- _TASK TO COMPLETE_: Only the lines below from the one containing "is the list itself." to the one containing "Definition index_entries (xs" should be repeated, both included and unchanged.

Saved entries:
(** * Mappings editor library: normalisation of the field tree

    A shallow embedding of the helper library of the index-management
    mappings editor ([getFieldMeta], [getFieldConfig], [normalize],
    [deNormalize], [updateFieldsPathAfterFieldNameChange],
    [shouldDeleteChildFieldsAfterTypeChange], [isStateValid]) together with
    the properties of the flat table it builds. *)

From Stdlib Require Import String Ascii ZArith List Lia.
From stdpp Require Import base option list gmap strings pretty.

Local Open Scope string_scope.
Local Open Scope list_scope.

(** ** JavaScript values

    Field definitions are plain JSON-like data.  An object is the list of its
    own enumerable properties in enumeration order, so that [Object.entries]
    is the list itself.  (JavaScript enumerates array-index keys first; no
    function of the library enumerates an object that it built itself, so the
    embedding lists keys in insertion order.)  [None] at type [option value]
    stands for [undefined]. *)

Module Js.

Inductive lit : Type :=
| LNull
| LBool (b : bool)
| LNum (z : Z)
| LStr (s : string).

#[local] Unset Elimination Schemes.

Inductive value : Type :=
| VLit (l : lit)
| VArr (a : list value)
| VObj (o : list (string * value)).

#[local] Set Elimination Schemes.

Definition obj : Type := list (string * value).

Definition VStr (s : string) : value := VLit (LStr s).

(** [o[k]] *)
Fixpoint obj_get (k : string) (o : obj) : option value :=
  match o with
  | [] => None
  | (k', v) :: o' => if String.eqb k k' then Some v else obj_get k o'
  end.

(** [o[k] = v] *)
Fixpoint obj_set (k : string) (v : value) (o : obj) : obj :=
  match o with
  | [] => [(k, v)]
  | (k', v') :: o' =>
      if String.eqb k k' then (k, v) :: o' else (k', v') :: obj_set k v o'
  end.

(** [const { k, ...rest } = o]: the properties of [o] other than [k] *)
Fixpoint obj_omit (k : string) (o : obj) : obj :=
  match o with
  | [] => []
  | (k', v) :: o' =>
      if String.eqb k k' then obj_omit k o' else (k', v) :: obj_omit k o'
  end.

Definition keys (o : obj) : list string := map fst o.

(** Index keys of arrays and strings: [["0", x0], ["1", x1], ...] *)
Definition index_entries (xs : list value) : obj :=
  imap (fun i x => (pretty i, x)) xs.

Definition chars (s : string) : list value :=
  map (fun c => VStr (String c EmptyString)) (list_ascii_of_string s).

(** [Object.entries(v)] for a value that is neither [null] nor [undefined] *)
Definition entries (v : value) : obj :=
  match v with
  | VObj o => o
  | VArr a => index_entries a
  | VLit (LStr s) => index_entries (chars s)
  | VLit _ => []
  end.

(** [Boolean(v)] *)
Definition truthy (v : option value) : bool :=
  match v with
  | None => false
  | Some (VLit LNull) => false
  | Some (VLit (LBool b)) => b
  | Some (VLit (LNum z)) => negb (Z.eqb z 0)
  | Some (VLit (LStr s)) => negb (String.eqb s "")
  | Some (VArr _) => true
  | Some (VObj _) => true
  end.

(** [{ ...target, ...v }] *)
Definition spread (target : obj) (v : value) : obj :=
  fold_left (fun acc kv => obj_set (fst kv) (snd kv) acc) (entries v) target.

(** [v === s] for a string literal [s] *)
Definition is_str (s : string) (v : option value) : bool :=
  match v with
  | Some (VLit (LStr s')) => String.eqb s' s
  | _ => false
  end.

(** A property declared with type [string] *)
Definition as_str (v : option value) : option string :=
  match v with
  | Some (VLit (LStr s)) => Some s
  | _ => None
  end.

(** [l.join(sep)] *)
Fixpoint join (sep : string) (l : list string) : string :=
  match l with
  | [] => ""
  | x :: l' =>
      match l' with
      | [] => x
      | _ :: _ => x +:+ sep +:+ join sep l'
      end
  end.

(** [s.split(c)] for a one-character separator *)
Fixpoint split (c : ascii) (s : string) : list string :=
  match s with
  | EmptyString => [""]
  | String a s' =>
      if Ascii.eqb a c then "" :: split c s'
      else
        match split c s' with
        | [] => [String a ""]
        | x :: l => String a x :: l
        end
  end.

(** Nesting depth of objects and arrays *)
Fixpoint depth (v : value) : nat :=
  match v with
  | VLit _ => 0
  | VArr a => S (fold_right (fun x n => Nat.max (depth x) n) 0 a)
  | VObj o => S (fold_right (fun kv n => Nat.max (depth (snd kv)) n) 0 o)
  end.

End Js.

Import Js.

(** ** Outcomes

    A run returns a value, throws, exhausts the recursion budget that stands
    for the call stack, or leaves the embedding ([Untyped]): it reads a
    property whose value is not of its declared TypeScript type, or prints a
    number outside the range of the integers that JavaScript holds exactly. *)

Inductive exn : Type :=
| TypeError
| Error (msg : string).

Inductive res (A : Type) : Type :=
| Ok (a : A)
| Throw (e : exn)
| OutOfFuel
| Untyped.

Arguments Ok {A} a.
Arguments Throw {A} e.
Arguments OutOfFuel {A}.
Arguments Untyped {A}.

#[global] Instance res_bind : MBind res := fun A B f r =>
  match r with
  | Ok a => f a
  | Throw e => Throw e
  | OutOfFuel => OutOfFuel
  | Untyped => Untyped
  end.

#[global] Instance res_ret : MRet res := @Ok.

(** [xs.forEach] / [xs.reduce] with a body that may fail *)
Fixpoint foldM {A S : Type} (f : S -> A -> res S) (s : S) (xs : list A) : res S :=
  match xs with
  | [] => Ok s
  | x :: xs' => s' ← f s x; foldM f s' xs'
  end.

- _EXPECTED OUTPUT_:
    is the list itself.  (JavaScript enumerates array-index keys first; no
    function of the library enumerates an object that it built itself, so the
    embedding lists keys in insertion order.)  [None] at type [option value]
    stands for [undefined]. *)

Module Js.

Inductive lit : Type :=
| LNull
| LBool (b : bool)
| LNum (z : Z)
| LStr (s : string).

#[local] Unset Elimination Schemes.

Inductive value : Type :=
| VLit (l : lit)
| VArr (a : list value)
| VObj (o : list (string * value)).

#[local] Set Elimination Schemes.

Definition obj : Type := list (string * value).

Definition VStr (s : string) : value := VLit (LStr s).

(** [o[k]] *)
Fixpoint obj_get (k : string) (o : obj) : option value :=
  match o with
  | [] => None
  | (k', v) :: o' => if String.eqb k k' then Some v else obj_get k o'
  end.

(** [o[k] = v] *)
Fixpoint obj_set (k : string) (v : value) (o : obj) : obj :=
  match o with
  | [] => [(k, v)]
  | (k', v') :: o' =>
      if String.eqb k k' then (k, v) :: o' else (k', v') :: obj_set k v o'
  end.

(** [const { k, ...rest } = o]: the properties of [o] other than [k] *)
Fixpoint obj_omit (k : string) (o : obj) : obj :=
  match o with
  | [] => []
  | (k', v) :: o' =>
      if String.eqb k k' then obj_omit k o' else (k', v) :: obj_omit k o'
  end.

Definition keys (o : obj) : list string := map fst o.

(** Index keys of arrays and strings: [["0", x0], ["1", x1], ...] *)
Definition index_entries (xs : list value) : obj :=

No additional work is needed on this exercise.